> What needs to be done: In the records that follow, the lines from the one containing "Definition char := N." to the one containing "Fixpoint lstrip (s", inclusive, are to be given again exactly.

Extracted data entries

◇ ◇ ◇

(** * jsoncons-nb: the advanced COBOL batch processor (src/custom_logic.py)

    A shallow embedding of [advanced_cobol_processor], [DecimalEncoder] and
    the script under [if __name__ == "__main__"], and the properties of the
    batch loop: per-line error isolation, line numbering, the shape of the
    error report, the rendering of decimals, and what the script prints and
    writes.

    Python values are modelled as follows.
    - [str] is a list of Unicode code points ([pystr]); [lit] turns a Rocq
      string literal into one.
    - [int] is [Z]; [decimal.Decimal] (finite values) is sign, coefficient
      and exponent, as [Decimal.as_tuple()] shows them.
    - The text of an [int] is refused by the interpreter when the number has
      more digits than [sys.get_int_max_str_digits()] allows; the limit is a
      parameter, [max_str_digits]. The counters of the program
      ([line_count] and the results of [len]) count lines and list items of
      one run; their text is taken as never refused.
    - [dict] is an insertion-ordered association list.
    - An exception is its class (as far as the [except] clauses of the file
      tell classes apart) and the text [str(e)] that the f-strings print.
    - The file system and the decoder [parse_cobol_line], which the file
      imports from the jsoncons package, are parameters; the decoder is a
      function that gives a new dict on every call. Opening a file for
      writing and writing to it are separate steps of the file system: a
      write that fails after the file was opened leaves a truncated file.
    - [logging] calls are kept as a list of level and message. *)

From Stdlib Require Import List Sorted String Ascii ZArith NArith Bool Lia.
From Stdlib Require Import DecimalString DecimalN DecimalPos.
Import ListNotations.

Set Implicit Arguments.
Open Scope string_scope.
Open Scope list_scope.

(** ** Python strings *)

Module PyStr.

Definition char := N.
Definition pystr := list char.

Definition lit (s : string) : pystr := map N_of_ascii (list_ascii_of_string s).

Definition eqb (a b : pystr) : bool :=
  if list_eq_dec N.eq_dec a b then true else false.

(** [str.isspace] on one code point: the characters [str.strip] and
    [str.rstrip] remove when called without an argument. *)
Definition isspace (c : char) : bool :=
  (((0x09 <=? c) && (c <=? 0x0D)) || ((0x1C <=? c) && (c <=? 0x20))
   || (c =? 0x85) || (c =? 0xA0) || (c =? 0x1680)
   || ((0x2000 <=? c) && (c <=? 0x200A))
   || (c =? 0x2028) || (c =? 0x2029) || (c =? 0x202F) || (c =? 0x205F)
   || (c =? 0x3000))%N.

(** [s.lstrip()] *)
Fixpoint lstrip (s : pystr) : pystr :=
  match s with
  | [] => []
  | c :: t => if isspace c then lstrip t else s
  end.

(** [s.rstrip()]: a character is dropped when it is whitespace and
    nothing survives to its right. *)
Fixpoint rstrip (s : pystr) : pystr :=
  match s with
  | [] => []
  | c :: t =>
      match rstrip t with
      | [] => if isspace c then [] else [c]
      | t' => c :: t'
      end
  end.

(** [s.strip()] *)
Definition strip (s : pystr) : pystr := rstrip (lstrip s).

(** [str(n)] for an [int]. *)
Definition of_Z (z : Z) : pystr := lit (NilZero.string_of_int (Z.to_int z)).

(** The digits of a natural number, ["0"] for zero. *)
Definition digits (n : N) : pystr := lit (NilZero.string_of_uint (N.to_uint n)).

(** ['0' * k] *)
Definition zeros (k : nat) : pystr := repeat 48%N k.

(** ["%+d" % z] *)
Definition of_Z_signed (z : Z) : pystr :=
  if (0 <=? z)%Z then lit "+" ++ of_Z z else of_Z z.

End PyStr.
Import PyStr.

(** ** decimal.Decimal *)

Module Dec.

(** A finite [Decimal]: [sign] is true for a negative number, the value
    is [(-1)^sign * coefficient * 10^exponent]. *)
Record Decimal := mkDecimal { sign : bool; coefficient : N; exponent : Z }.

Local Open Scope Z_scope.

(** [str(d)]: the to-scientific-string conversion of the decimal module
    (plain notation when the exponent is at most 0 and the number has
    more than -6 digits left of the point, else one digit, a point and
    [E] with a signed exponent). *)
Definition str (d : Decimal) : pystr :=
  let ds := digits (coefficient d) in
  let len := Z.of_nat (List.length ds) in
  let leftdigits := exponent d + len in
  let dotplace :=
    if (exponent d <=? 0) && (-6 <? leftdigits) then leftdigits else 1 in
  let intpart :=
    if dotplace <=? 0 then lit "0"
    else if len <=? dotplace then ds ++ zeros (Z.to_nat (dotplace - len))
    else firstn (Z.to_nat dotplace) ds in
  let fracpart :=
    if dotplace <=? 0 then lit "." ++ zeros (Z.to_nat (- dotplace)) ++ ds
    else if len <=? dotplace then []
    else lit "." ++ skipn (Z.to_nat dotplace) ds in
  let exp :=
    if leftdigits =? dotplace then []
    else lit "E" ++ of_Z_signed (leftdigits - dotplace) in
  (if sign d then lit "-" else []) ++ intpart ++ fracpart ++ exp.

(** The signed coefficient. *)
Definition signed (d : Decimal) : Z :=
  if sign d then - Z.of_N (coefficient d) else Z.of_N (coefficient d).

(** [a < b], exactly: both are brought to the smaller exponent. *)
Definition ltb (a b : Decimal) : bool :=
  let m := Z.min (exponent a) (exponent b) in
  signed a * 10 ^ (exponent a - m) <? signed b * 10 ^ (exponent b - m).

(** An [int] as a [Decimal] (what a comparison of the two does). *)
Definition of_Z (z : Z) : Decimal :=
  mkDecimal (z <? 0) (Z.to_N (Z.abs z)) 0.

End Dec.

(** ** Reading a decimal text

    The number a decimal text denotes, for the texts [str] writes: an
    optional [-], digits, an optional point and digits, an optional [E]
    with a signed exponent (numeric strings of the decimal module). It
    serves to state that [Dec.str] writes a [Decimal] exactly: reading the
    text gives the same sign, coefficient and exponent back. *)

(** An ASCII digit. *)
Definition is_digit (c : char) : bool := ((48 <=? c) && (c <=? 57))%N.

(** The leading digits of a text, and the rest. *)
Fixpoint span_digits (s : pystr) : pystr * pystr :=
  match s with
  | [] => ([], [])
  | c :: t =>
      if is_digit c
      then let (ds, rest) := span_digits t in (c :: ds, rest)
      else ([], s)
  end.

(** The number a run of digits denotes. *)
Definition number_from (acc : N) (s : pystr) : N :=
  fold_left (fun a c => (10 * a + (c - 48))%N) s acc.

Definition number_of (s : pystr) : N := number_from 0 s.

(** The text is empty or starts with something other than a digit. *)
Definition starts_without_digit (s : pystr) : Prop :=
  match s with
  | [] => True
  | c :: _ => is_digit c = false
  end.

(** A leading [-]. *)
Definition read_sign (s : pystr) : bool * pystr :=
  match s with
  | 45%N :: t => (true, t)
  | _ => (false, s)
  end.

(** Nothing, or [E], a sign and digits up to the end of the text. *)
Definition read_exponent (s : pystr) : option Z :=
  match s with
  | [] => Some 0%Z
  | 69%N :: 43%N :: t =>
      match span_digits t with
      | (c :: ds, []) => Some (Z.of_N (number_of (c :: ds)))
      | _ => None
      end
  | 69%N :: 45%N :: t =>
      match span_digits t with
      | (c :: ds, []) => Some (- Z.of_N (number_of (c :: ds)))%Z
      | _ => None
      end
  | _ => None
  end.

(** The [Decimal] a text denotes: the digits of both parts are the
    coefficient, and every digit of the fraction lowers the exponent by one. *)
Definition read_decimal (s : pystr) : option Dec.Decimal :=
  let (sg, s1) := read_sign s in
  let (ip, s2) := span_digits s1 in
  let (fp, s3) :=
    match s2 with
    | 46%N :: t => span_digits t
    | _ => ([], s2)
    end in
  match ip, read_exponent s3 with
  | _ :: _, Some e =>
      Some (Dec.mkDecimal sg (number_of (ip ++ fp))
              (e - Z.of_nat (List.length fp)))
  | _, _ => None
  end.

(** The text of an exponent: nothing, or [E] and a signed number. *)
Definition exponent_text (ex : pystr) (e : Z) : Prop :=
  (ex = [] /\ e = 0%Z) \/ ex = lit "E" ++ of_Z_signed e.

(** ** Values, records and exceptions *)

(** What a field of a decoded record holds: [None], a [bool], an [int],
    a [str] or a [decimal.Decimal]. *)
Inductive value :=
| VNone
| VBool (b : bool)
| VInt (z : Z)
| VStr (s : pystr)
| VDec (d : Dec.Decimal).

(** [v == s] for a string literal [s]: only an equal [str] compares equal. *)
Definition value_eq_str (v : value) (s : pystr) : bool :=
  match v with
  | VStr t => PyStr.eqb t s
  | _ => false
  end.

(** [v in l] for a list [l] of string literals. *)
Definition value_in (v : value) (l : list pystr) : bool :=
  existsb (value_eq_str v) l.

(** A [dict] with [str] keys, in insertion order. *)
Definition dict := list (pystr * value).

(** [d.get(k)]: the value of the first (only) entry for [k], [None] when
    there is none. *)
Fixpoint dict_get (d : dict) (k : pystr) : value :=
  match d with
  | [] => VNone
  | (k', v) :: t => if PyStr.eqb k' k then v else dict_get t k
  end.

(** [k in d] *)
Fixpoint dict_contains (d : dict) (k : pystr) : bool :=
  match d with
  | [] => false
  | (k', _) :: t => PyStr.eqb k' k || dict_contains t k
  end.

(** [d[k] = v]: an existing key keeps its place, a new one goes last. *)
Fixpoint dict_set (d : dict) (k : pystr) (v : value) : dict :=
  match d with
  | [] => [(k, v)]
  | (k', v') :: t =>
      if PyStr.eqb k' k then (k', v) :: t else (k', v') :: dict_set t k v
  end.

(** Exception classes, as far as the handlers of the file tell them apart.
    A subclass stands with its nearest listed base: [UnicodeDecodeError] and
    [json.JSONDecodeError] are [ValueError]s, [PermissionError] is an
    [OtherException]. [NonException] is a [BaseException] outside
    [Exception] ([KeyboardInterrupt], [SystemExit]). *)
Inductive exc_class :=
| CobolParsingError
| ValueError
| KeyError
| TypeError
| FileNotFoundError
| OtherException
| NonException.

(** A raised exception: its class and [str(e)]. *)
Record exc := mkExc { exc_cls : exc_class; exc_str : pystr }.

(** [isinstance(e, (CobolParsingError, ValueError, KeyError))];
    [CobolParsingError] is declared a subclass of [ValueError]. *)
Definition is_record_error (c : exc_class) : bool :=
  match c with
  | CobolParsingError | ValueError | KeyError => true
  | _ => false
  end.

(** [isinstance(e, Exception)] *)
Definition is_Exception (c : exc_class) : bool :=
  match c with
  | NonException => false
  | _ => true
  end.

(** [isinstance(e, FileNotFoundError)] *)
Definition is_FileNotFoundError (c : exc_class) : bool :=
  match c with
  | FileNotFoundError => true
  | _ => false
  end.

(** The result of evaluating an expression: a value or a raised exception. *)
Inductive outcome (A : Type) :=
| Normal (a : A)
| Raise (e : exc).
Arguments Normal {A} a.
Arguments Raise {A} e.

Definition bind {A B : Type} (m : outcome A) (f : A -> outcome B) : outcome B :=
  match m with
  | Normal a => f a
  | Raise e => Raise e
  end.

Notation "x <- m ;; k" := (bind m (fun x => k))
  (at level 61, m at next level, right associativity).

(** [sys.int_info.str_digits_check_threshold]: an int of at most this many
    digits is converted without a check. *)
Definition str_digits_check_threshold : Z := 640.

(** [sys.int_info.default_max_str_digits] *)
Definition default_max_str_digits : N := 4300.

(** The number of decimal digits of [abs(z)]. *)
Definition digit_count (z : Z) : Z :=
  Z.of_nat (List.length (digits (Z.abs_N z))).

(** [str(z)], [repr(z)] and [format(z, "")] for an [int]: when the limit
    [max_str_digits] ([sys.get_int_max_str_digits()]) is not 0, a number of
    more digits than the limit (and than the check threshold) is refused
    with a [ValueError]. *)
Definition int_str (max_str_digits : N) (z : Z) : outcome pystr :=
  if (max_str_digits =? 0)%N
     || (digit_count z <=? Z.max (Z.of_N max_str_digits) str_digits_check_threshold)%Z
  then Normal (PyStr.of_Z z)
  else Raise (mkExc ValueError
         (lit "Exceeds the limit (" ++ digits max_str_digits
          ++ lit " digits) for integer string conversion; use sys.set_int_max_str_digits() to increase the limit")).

◇ ◇ ◇

> Result:
Definition char := N.
Definition pystr := list char.

Definition lit (s : string) : pystr := map N_of_ascii (list_ascii_of_string s).

Definition eqb (a b : pystr) : bool :=
  if list_eq_dec N.eq_dec a b then true else false.

(** [str.isspace] on one code point: the characters [str.strip] and
    [str.rstrip] remove when called without an argument. *)
Definition isspace (c : char) : bool :=
  (((0x09 <=? c) && (c <=? 0x0D)) || ((0x1C <=? c) && (c <=? 0x20))
   || (c =? 0x85) || (c =? 0xA0) || (c =? 0x1680)
   || ((0x2000 <=? c) && (c <=? 0x200A))
   || (c =? 0x2028) || (c =? 0x2029) || (c =? 0x202F) || (c =? 0x205F)
   || (c =? 0x3000))%N.

(** [s.lstrip()] *)
Fixpoint lstrip (s : pystr) : pystr :=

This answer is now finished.